Your task: Find the lines below that contain the string "mkComponent". Copy each one.

--- Records supplied ---

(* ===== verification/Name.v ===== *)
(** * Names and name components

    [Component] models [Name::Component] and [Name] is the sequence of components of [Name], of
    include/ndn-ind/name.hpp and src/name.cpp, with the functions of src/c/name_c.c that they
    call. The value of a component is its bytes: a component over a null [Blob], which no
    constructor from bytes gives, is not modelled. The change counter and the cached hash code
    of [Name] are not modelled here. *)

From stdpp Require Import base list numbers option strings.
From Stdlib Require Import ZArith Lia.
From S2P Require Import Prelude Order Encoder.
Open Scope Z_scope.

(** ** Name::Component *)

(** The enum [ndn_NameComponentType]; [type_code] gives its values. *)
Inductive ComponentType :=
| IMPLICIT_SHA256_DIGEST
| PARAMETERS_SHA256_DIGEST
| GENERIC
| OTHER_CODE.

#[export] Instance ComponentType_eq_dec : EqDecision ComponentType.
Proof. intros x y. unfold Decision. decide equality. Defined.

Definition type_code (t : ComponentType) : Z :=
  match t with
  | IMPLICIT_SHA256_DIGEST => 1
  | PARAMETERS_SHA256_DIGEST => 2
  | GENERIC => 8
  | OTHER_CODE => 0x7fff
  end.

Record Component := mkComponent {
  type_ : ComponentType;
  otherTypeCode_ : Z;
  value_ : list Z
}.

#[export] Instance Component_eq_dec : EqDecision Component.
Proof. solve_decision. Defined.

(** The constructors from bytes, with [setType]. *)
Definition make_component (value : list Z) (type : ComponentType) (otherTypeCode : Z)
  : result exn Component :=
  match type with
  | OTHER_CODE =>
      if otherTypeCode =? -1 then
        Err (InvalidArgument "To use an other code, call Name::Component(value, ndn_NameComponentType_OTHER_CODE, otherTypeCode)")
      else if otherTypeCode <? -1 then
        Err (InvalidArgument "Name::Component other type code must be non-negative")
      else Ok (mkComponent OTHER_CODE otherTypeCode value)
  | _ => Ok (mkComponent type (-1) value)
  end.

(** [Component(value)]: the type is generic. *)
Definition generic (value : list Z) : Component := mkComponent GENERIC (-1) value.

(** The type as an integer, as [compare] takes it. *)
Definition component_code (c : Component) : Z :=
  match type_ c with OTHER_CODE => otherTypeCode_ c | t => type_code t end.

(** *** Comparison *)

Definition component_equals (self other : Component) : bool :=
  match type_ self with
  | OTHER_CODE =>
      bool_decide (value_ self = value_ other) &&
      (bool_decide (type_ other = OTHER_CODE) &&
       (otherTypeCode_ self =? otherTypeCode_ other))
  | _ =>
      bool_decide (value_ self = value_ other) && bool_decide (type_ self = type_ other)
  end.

---

Solution to this problem:
Record Component := mkComponent {
      else Ok (mkComponent OTHER_CODE otherTypeCode value)
  | _ => Ok (mkComponent type (-1) value)
Definition generic (value : list Z) : Component := mkComponent GENERIC (-1) value.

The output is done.